Referred to school graduation data is taken from Table 2 in Addendum I of the April 30, 2004 ABMP prepared "Sunrise Survey for Regulation of Massage Therapy by the State of California." This table projected graduation rates under a scenario assuming passage of a statewide massage licensing law in late 2005, with licensing beginning in January 2007.

Number of Massage Schools and Graduates
(Table 2 in Addendum 1)


             Massage Program Graduates by Education Hours
# of Massage Schools 100-150 151-250 251-300 301-499 500 or > TOTAL
2004 215 10,416 3,720 744 930 2,790 18,600
2005 220 10,500 4,000 744 950 3,002 19,196
2006 210 5,900 6,050 474 632 3,900 16,956
2007 200 1,300 7,600 260 390 4,000 13,550
2008 172 * 8,600 260 390 4,220 13,470
2009 180 * 9,100 275 275 4,300 13,950
_____________________
* Training taken by approximately 1,000 persons a year purely for personal growth or skills acquisition, with no intention to practice massage for compensation.



The grouping of massage programs by education hours is taken from Table 4 of an unpublished December 8, 2004 paper by Keith Eric Grant and Jeffrey Forman titled, "Status and Trends in California Massage Education" (which can be found at: www.ramblemuse.com/articles/massage_training_trends.pdf) Grant and Forman were able to obtain program length data from 192 of the then 202 BPPVE "approved schools" (representing 95% of that category), drawing upon August 2004 data from BPPVE supplemented by website information published by additional schools.

Entry-Level Massage Programs by Education Hours
(Table 4 from "Status and Trends in California Massage Education")

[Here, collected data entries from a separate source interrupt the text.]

(* ===== verification/MixKeys.v ===== *)
(** Mix keys and the mix key store: [server/internal/mixkey/mixkey.go] and
    [server/internal/mixkeys/mixkeys.go], with the key handling of
    [server/internal/cryptoworker/crypto_worker.go].

    The keys of a node are shared objects: the store and every crypto worker
    hold maps from epochs to pointers, and a reference count says when a key is
    wiped.  The objects live in [heap]; a pointer is an index.  The bloom filter
    and the generation and wiping of key pairs are parameters. *)

From S2P Require Import Prelude Schemes ToySchemes SphinxGeo SphinxPacket.
From Stdlib Require Import ZArith Lia.
From stdpp Require Import prelude list strings gmap.

Definition NumMixKeys : Z := 3.
Definition TagLength : nat := 32.

(** The bloom filter the replay check uses ([github.com/yawning/bloom]). *)
Class Bloom := {
  Filter : Type;
  Entries : Filter -> Z;
  MaxEntries : Filter -> Z;
  (** [TestAndSet]: whether the value was in the filter, and the filter with it. *)
  TestAndSet : Filter -> bytes -> bool * Filter;
}.

(** A bloom filter has no false negatives: a value that was set tests positive,
    then and later. *)
Class BloomLaws (B : Bloom) : Prop := {
  bloom_set f b : fst (TestAndSet (snd (TestAndSet f b)) b) = true;
  bloom_mono f b c : fst (TestAndSet f b) = true -> fst (TestAndSet (snd (TestAndSet f c)) b) = true;
}.

(** Conversion of an [int] to [int32]. *)
Definition int32 (z : Z) : Z := (z + 2 ^ 31) mod 2 ^ 32 - 2 ^ 31.

Section MixKeys.

Context {N : Nike} {K : Kem} {B : Bloom}.

(** [type MixKey struct]. *)
Record MixKey := mkMixKey {
  nikeKeypair : option nike_PrivateKey;
  nikePubKey : option nike_PublicKey;
  kemKeypair : option kem_PrivateKey;
  mk_epoch : Z;
  mk_filter : Filter;
  refCount : Z;
  unlinkIfExpired : bool;
}.

(** [bloom.New], [GenerateKeyPair] of the two schemes at the [k]-th call, and
    the [Reset] methods. *)
Context (bloomNew : nat -> outcome Filter)
        (nikeGenerate : nat -> outcome (nike_PublicKey * nike_PrivateKey))
        (kemGenerate : nat -> outcome kem_PrivateKey)
        (nikeResetPriv : nike_PrivateKey -> nike_PrivateKey)
        (nikeResetPub : nike_PublicKey -> nike_PublicKey)
        (kemMarshal : kem_PublicKey -> outcome bytes).

(** ** [MixKey] *)

Definition set_ref (k : MixKey) (n : Z) : MixKey :=
  mkMixKey (nikeKeypair k) (nikePubKey k) (kemKeypair k) (mk_epoch k) (mk_filter k) n (unlinkIfExpired k).
Definition set_bloom (k : MixKey) (f : Filter) : MixKey :=
  mkMixKey (nikeKeypair k) (nikePubKey k) (kemKeypair k) (mk_epoch k) f (refCount k) (unlinkIfExpired k).

Definition SetUnlinkIfExpired (b : bool) (k : MixKey) : MixKey :=
  mkMixKey (nikeKeypair k) (nikePubKey k) (kemKeypair k) (mk_epoch k) (mk_filter k) (refCount k) b.

Definition PublicBytes (k : MixKey) : outcome bytes :=
  match nikePubKey k with
  | None => sk ← deref (kemKeypair k); panic_on_err (kemMarshal (kem_Public sk))
  | Some pk => Ok (nike_Bytes pk)
  end.

(** [PrivateKey()]; [None] is a nil KEM key in the interface. *)
Definition PrivateKey (k : MixKey) : option AnyPrivateKey :=
  match nikeKeypair k with
  | None => KemKey <$> kemKeypair k
  | Some sk => Some (NikeKey sk)
  end.

(** [IsReplay]: test and set. *)
Definition IsReplay (k : MixKey) (rawTag : bytes) : outcome (bool * MixKey) :=
  if negb (bool_decide (length rawTag = TagLength)) then Ok (true, k)
  else if bool_decide (MaxEntries (mk_filter k) <= Entries (mk_filter k))%Z then Panic
  else
    let '(seen, f) := TestAndSet (mk_filter k) rawTag in
    Ok (seen, set_bloom k f).

Definition forceClose (k : MixKey) : MixKey :=
  mkMixKey (nikeResetPriv <$> nikeKeypair k)
    (match nikeKeypair k with Some _ => nikeResetPub <$> nikePubKey k | None => nikePubKey k end)
    None (mk_epoch k) (mk_filter k) (refCount k) (unlinkIfExpired k).

(** [mixkey.New], with the scheme [g.Scheme()] names. *)
Definition newMixKey (calls : nat) (epoch : Z) (isNike : bool) : outcome MixKey :=
  f ← bloomNew calls;
  if isNike then
    '(pk, sk) ← nikeGenerate calls;
    Ok (mkMixKey (Some sk) (Some pk) None epoch f 1 false)
  else
    sk ← kemGenerate calls;
    Ok (mkMixKey None None (Some sk) epoch f 1 false).

(** ** The heap of keys *)

Abbreviation Heap := (list MixKey).
Abbreviation KeyMap := (gmap Z nat).

Definition Deref (h : Heap) (l : nat) : outcome Heap :=
  k ← index h l;
  let i := int32 (refCount k - 1) in
  let k := set_ref k i in
  if bool_decide (i = 0%Z) then Ok (<[l := forceClose k]> h)
  else if bool_decide (i < 0)%Z then Panic
  else Ok (<[l := k]> h).

Definition Ref (h : Heap) (l : nat) : outcome Heap :=
  k ← index h l;
  let i := int32 (refCount k + 1) in
  if bool_decide (i <= 1)%Z then Panic else Ok (<[l := set_ref k i]> h).

(** ** The store and the workers' maps *)

(** [v.Deref(); delete(m, e)] for the entry of epoch [e]. *)
Definition dropKey (h : Heap) (m : KeyMap) (e : Z) : outcome (Heap * KeyMap) :=
  match m !! e with
  | None => Ok (h, m)
  | Some l => h ← Deref h l; Ok (h, delete e m)
  end.

Fixpoint dropKeys (h : Heap) (m : KeyMap) (es : list Z) : outcome (Heap * KeyMap) :=
  match es with
  | [] => Ok (h, m)
  | e :: es => '(h, m) ← dropKey h m e; dropKeys h m es
  end.

(** The epochs of the loop in [Generate]; near the end of the range the bound
    wraps and the loop does not run. *)
Definition generateEpochs (baseEpoch : Z) : list Z :=
  if bool_decide (baseEpoch < wrap 64 (baseEpoch + NumMixKeys))%Z
  then [baseEpoch; baseEpoch + 1; baseEpoch + 2]%Z else [].

(** The loop over the epochs; the result is [didGenerate] or the error, with the
    store as it is then. *)
Fixpoint generateLoop (isNike : bool) (calls : nat) (base : Z) (h : Heap) (m : KeyMap) (did : bool)
    (es : list Z) : outcome (Heap * KeyMap * (bool + string)) :=
  match es with
  | [] => Ok (h, m, inl did)
  | e :: es =>
    match m !! e with
    | Some _ => generateLoop isNike calls base h m did es
    | None =>
      match newMixKey calls e isNike with
      | Panic => Panic
      | Err err =>
        '(h, m) ← dropKeys h m (generateEpochs base);
        Ok (h, m, inr err)
      | Ok k =>
        generateLoop isNike (calls + 1) base (h ++ [SetUnlinkIfExpired true k])
          (<[e := length h]> m) true es
      end
    end
  end.

Definition Generate (isNike : bool) (calls : nat) (baseEpoch : Z) (h : Heap) (m : KeyMap)
    : outcome (Heap * KeyMap * (bool + string)) :=
  generateLoop isNike calls baseEpoch h m false (generateEpochs baseEpoch).

(** The epochs a map lists, in some order. *)
Definition epochs (m : KeyMap) : list Z := (map_to_list m).*1.

Definition Prune (epoch : Z) (h : Heap) (m : KeyMap) : outcome (Heap * KeyMap * bool) :=
  let old := List.filter (fun e => Z.ltb e (wrap 64 (epoch - 1))) (epochs m) in
  '(h, m) ← dropKeys h m old;
  Ok (h, m, negb (bool_decide (old = []))).

Definition Get (h : Heap) (m : KeyMap) (epoch : Z) : outcome (option bytes) :=
  match m !! epoch with
  | None => Ok None
  | Some l => k ← index h l; b ← PublicBytes k; Ok (Some b)
  end.

(** The second loop of [Shadow]: reference and copy the keys not yet listed. *)
Fixpoint addKeys (h : Heap) (dst : KeyMap) (kvs : list (Z * nat)) : outcome (Heap * KeyMap) :=
  match kvs with
  | [] => Ok (h, dst)
  | (e, l) :: kvs =>
    match dst !! e with
    | Some _ => addKeys h dst kvs
    | None => h ← Ref h l; addKeys h (<[e := l]> dst) kvs
    end
  end.

Definition Shadow (h : Heap) (m dst : KeyMap) : outcome (Heap * KeyMap) :=
  '(h, dst) ← dropKeys h dst (List.filter (fun e => bool_decide (m !! e = None)) (epochs dst));
  addKeys h dst (map_to_list m).

Definition Halt (h : Heap) (m : KeyMap) : outcome (Heap * KeyMap) := dropKeys h m (epochs m).

(** [derefKeys] of a worker that ends; its map is not used again. *)
Fixpoint derefKeys (h : Heap) (ls : list nat) : outcome Heap :=
  match ls with
  | [] => Ok h
  | l :: ls => h ← Deref h l; derefKeys h ls
  end.

(** ** A node: the store and its crypto workers *)

Record Node := mkNode { nd_heap : Heap; nd_keys : KeyMap; nd_workers : list KeyMap }.

Definition node0 : Node := mkNode [] ∅ [].

(** What happens to the keys of a node: the rotation and the initial generation,
    a worker that starts, updates its map or ends, and the halt of the store. *)
Inductive keyOp :=
  | OpGenerate (calls : nat) (baseEpoch : Z)
  | OpPrune (epoch : Z)
  | OpNewWorker
  | OpUpdateWorker (i : nat)
  | OpEndWorker (i : nat)
  | OpHalt.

Hours Number Contribution % Cumulative %
0-99 0 0.00% 0.00%
100-150 73 38.02% 38.02%
151-250 44 22.92% 60.94%
251-300 10 5.21% 66.15%
301-499 4 2.08% 68.23%
500-549 10 5.21% 73.44%
550-599 0 0.00% 73.44%
600-649 16 8.33% 81.77%
650-719 1 0.52% 82.29%
720-749 27 14.06% 96.35%
750+ 7 3.65% 100.00%
Total 192 100.00%


Grant and Forman's selection of school programs was slightly different than ABMP's. Whereas the new ABMP school questionnaire asked schools to provide instructional hours for the "core program from which your school had the largest number of graduates in 2004," Grant and Forman secured data for "entry-level" programs -- "the initial training certificate offered by a school, not including short continuing education programs." From field observations and program description data collected by ABMP, it appears these two approaches likely didn't lead to meaningful differences. Many California schools only offer one program length. For most of the other schools, the shorter-hour entry level program usually has more enrollees and graduates than do longer programs offered by each school.